§ **Exercise instructions**: Using the data beneath, show every line that includes the word "send".

§ **Material for this task**:
(** The interval is not part of the search.  On the toy encoder, for a file
    of 100 bytes and the interval [390, 600]: the scaling technique has a
    verified candidate, 240 by 240, whose encoding at quality 95 has 548
    bytes, inside the interval.  The search accepts the metadata candidate
    before it, the picture itself, whose encoding at quality 95 has 381
    bytes, below the interval; no other technique is tried, the shrink
    search runs, and [process_image] returns [None] after 136 encoder
    calls. *)
Lemma growth_search_interval_counterexample :
  let data := Toy.file 20 20 100 in
  let img := Toy.mkPic 200 200 in
  let scaled := Toy.mkPic 240 240 in
  (len data < 390)%Q /\
  Image_open (Imaging := Toy.imaging) data = Some img /\
  fst (for_both._increase_by_scaling (H := Toy.imaging) img 390 PNG) = Val (Some scaled) /\
  fst (for_both._verify_size (H := Toy.imaging) scaled 390 PNG) = Val true /\
  len (Toy.encode scaled PNG (q_only 95)) = 548%Q /\
  between 390 (len (Toy.encode scaled PNG (q_only 95))) 600 = true /\
  fst (for_both.increase_image_size (H := Toy.imaging) img 390 PNG) = Val (Some img) /\
  len (Toy.encode img PNG (q_only 95)) = 381%Q /\
  between 390 (len (Toy.encode img PNG (q_only 95))) 600 = false /\
  fst (for_both.process_image (H := Toy.imaging) data (390, 600)%Q "PNG") = Val None /\
  List.length (snd (for_both.process_image (H := Toy.imaging) data (390, 600)%Q "PNG"))
  = 136%nat.
Proof. vm_compute. repeat split. Qed.

(** C4: the shrink search of for_both.py.  Its geometries are the shrink
    steps of the specification from the size of the image (times 0.9 while
    both dimensions are above 100px), at each of them the qualities 95, 90,
    ..., 5 are tried, and the first encoding whose length lies in the
    interval is returned.  It is all of [process_image] above the interval,
    and what follows the growth calls when the growth block did not return.
    [try_save_image] of image_resize.py walks the same quality ladder. *)
Theorem shrink_search_geometry_and_quality_ladder :
  forall `{Imaging} data lo hi fmt f opened,
    dict_get SUPPORTED_FORMATS fmt = Some f ->
    Image_open data = Some opened ->
    (lo < hi)%Q ->
    let img := Spec.prepared f opened in
    exists geoms,
      Spec.shrink_steps (size img) geoms /\
      let search := Spec.first_in_range lo hi f (Spec.shrink_attempts img geoms) in
      for_both.shrink_block img lo hi f = search /\
      ((hi < len data)%Q -> for_both.process_image data (lo, hi) fmt = search) /\
      ((len data < lo)%Q ->
       forall tg, for_both.grow_block img lo hi f = (Val None, tg) ->
                  for_both.process_image data (lo, hi) fmt
                    = (fst search, (tg ++ snd search)%list)) /\
      (forall w h,
         image_resize.try_save_image img f hi w h =
         for_in Spec.quality_descent (fun q =>
           b <- do_save (resize img (w, h)) f (q_only q) ;;
           if Qle_bool (len b) hi then ret (Some (b, len b)) else ret None)).
Proof.
  intros ? data lo hi fmt f opened Hf Ho Hlh img.
  destruct (shrink_block_spec img lo hi f) as (geoms & Hsteps & Heq).
  exists geoms. split; [exact Hsteps|]. cbn zeta. split; [|split; [|split]].
  - exact Heq.
  - intros Hgt. rewrite <- Heq. now apply process_image_above.
  - intros Hlt tg Hg.
    destruct (process_image_below data lo hi fmt f opened Hf Ho Hlt) as (r & t & Hg' & ->).
    fold img in Hg'. rewrite Hg in Hg'. injection Hg' as <- <-. fold img. now rewrite Heq.
  - intros w h. apply try_save_image_ladder.
Qed.

(** On the toy encoder: a file of 1000 bytes above [300, 350]. *)
Lemma shrink_search_geometry_and_quality_ladder_witness :
  let data := Toy.file 20 20 1000 in
  let img := Toy.mkPic 200 200 in
  (300 < 350)%Q /\ (350 < len data)%Q /\
  exists geoms,
    Spec.shrink_steps (200, 200) geoms /\
    for_both.process_image (H := Toy.imaging) data (300, 350)%Q "JPG"
      = Spec.first_in_range (H := Toy.imaging) 300 350 JPEG
          (Spec.shrink_attempts (H := Toy.imaging) img geoms).
Proof.
  assert (Hlh : (300 < 350)%Q) by reflexivity.
  assert (Hgt : (350 < len (Toy.file 20 20 1000))%Q) by reflexivity.
  split; [exact Hlh|]. split; [exact Hgt|].
  destruct (shrink_search_geometry_and_quality_ladder (H := Toy.imaging)
              (Toy.file 20 20 1000) 300 350 "JPG" JPEG (Toy.mkPic 200 200)
              eq_refl eq_refl Hlh) as (geoms & Hsteps & _ & Habove & _).
  exists geoms. split; [exact Hsteps | exact (Habove Hgt)].
Defined.

(** C10: the two engines differ.  Their scale factors are the powers of
    1.2 up to 4 and the powers of 1.1 up to 2.  On the toy encoder they
    return different results for a file inside the interval (for_both.py
    fails, image_resize.py re-encodes it), for a file below it (the first
    candidate of for_both.py misses the interval at quality 95 and nothing
    smaller fits, image_resize.py scales by 1.1 and fits) and for a file
    above it (for_both.py starts the shrink search at 0.9 times the size,
    image_resize.py at the size itself). *)
Theorem engines_differ :
  let P := for_both.process_image (H := Toy.imaging) in
  let Q := image_resize.process_image (H := Toy.imaging) in
  (orbit for_both.loop_fuel (fun scale_factor => Qle_bool scale_factor 4)
     (fun scale_factor => (scale_factor * 1.2)%Q) 1.2%Q
   = Some [1.2; 1.44; 1.728; 2.0736; 2.48832; 2.985984; 3.5831808]%Q /\
   orbit image_resize.loop_fuel
     (fun scale_factor => Qle_bool scale_factor image_resize.MAX_SCALING_FACTOR)
     (fun scale_factor => (scale_factor * 1.1)%Q) 1.1%Q
   = Some [1.1; 1.21; 1.331; 1.4641; 1.61051; 1.771561; 1.9487171]%Q) /\
  (fst (P (Toy.file 20 20 390) (380, 400)%Q "PNG") = Val None /\
   fst (Q (Toy.file 20 20 390) (380, 400)%Q "PNG")
     = Val (Some (Toy.encode (Toy.mkPic 200 200) PNG (q_only 95)))) /\
  (fst (P (Toy.file 20 20 100) (390, 500)%Q "PNG") = Val None /\
   fst (Q (Toy.file 20 20 100) (390, 500)%Q "PNG")
     = Val (Some (Toy.encode (Toy.mkPic 220 220) PNG (q_only 95)))) /\
  (fst (P (Toy.file 20 20 1000) (300, 350)%Q "JPG")
     = Val (Some (Toy.encode (Toy.mkPic 180 180) JPEG (q_only 95))) /\
   fst (Q (Toy.file 20 20 1000) (300, 350)%Q "JPG")
     = Val (Some (Toy.encode (Toy.mkPic 200 200) JPEG (q_only 85)))) /\
  exists data target fmt, fst (P data target fmt) <> fst (Q data target fmt).
Proof.
  cbn zeta.
  split; [split; vm_compute; reflexivity|].
  split; [split; vm_compute; reflexivity|].
  split; [split; vm_compute; reflexivity|].
  split; [split; vm_compute; reflexivity|].
  exists (Toy.file 20 20 390), (380, 400)%Q, "PNG". vm_compute. discriminate.
Qed.

(** ** The conversation *)

(** C5 (fails on the code): the pattern is matched without regard to case,
    so "2mb-3mb" passes it with the groups "2mb" and "3mb"; but
    [convert_to_bytes] removes the units with a [replace] that does regard
    case, and [float] raises on "2mb".  The user is answered with the
    text of that [ValueError], where "2MB" would have given 2097152. *)
Theorem lowercase_units_raise :
  Re.re_match true size_pattern "2mb-3mb" = Some ["2mb"; "3mb"] /\
  convert_to_bytes "2mb" = Raise (ValueError "could not convert string to float: '2mb'") /\
  convert_to_bytes "2MB" = Val (inject_Z 2097152) /\
  forall tr engine user_states user chat,
    snd (handle_conversion_request tr engine user_states (mkMessage user chat "2mb-3mb JPG"))
    = send tr (reply_to (cross_mark ++ " could not convert string to float: '2mb'")).
Proof.
  split; [reflexivity|]. split; [reflexivity|]. split; [reflexivity|].
  intros tr engine user_states user chat.
  unfold handle_conversion_request. cbn [snd].
  change (conversion_request tr engine user_states _)
    with (raise (E := Reply) (A := unit)
            (ValueError "could not convert string to float: '2mb'")).
  now rewrite try_except_raise.
Qed.

(** C6: the pattern accepts "2MB-3MB" and "500KB-1MB" and rejects "2-3MB";
    it accepts "3MB-2MB" too, which the comparison of the two sizes then
    refuses with a message of its own, as it refuses two equal sizes. *)
Theorem size_range_pattern_and_order_check :
  Re.re_match true size_pattern "2MB-3MB" = Some ["2MB"; "3MB"] /\
  Re.re_match true size_pattern "500KB-1MB" = Some ["500KB"; "1MB"] /\
  Re.re_match true size_pattern "2-3MB" = None /\
  Re.re_match true size_pattern "3MB-2MB" = Some ["3MB"; "2MB"] /\
  forall tr engine user_states user chat,
    snd (handle_conversion_request tr engine user_states (mkMessage user chat "2-3MB JPG"))
    = send tr (reply_to (cross_mark
                         ++ " Invalid size range format. Examples: 2MB-3MB, 500KB-1MB")) /\
    snd (handle_conversion_request tr engine user_states (mkMessage user chat "3MB-2MB JPG"))
    = send tr (reply_to (cross_mark ++ " Minimum size must be less than maximum size.")) /\
    snd (handle_conversion_request tr engine user_states (mkMessage user chat "2MB-2MB JPG"))
    = send tr (reply_to (cross_mark ++ " Minimum size must be less than maximum size.")).
Proof.
  repeat (split; [reflexivity|]).
  intros tr engine user_states user chat.
  unfold handle_conversion_request. cbn [snd]. split; [|split].
  - change (conversion_request tr engine user_states _)
      with (raise (E := Reply) (A := unit)
              (ValueError "Invalid size range format. Examples: 2MB-3MB, 500KB-1MB")).
    now rewrite try_except_raise.
  - change (conversion_request tr engine user_states _)
      with (raise (E := Reply) (A := unit)
              (ValueError "Minimum size must be less than maximum size.")).
    now rewrite try_except_raise.
  - change (conversion_request tr engine user_states _)
      with (raise (E := Reply) (A := unit)
              (ValueError "Minimum size must be less than maximum size.")).
    now rewrite try_except_raise.
Qed.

§ **Written solution**:
    = send tr (reply_to (cross_mark ++ " could not convert string to float: '2mb'")).
    = send tr (reply_to (cross_mark
    = send tr (reply_to (cross_mark ++ " Minimum size must be less than maximum size.")) /\
    = send tr (reply_to (cross_mark ++ " Minimum size must be less than maximum size.")).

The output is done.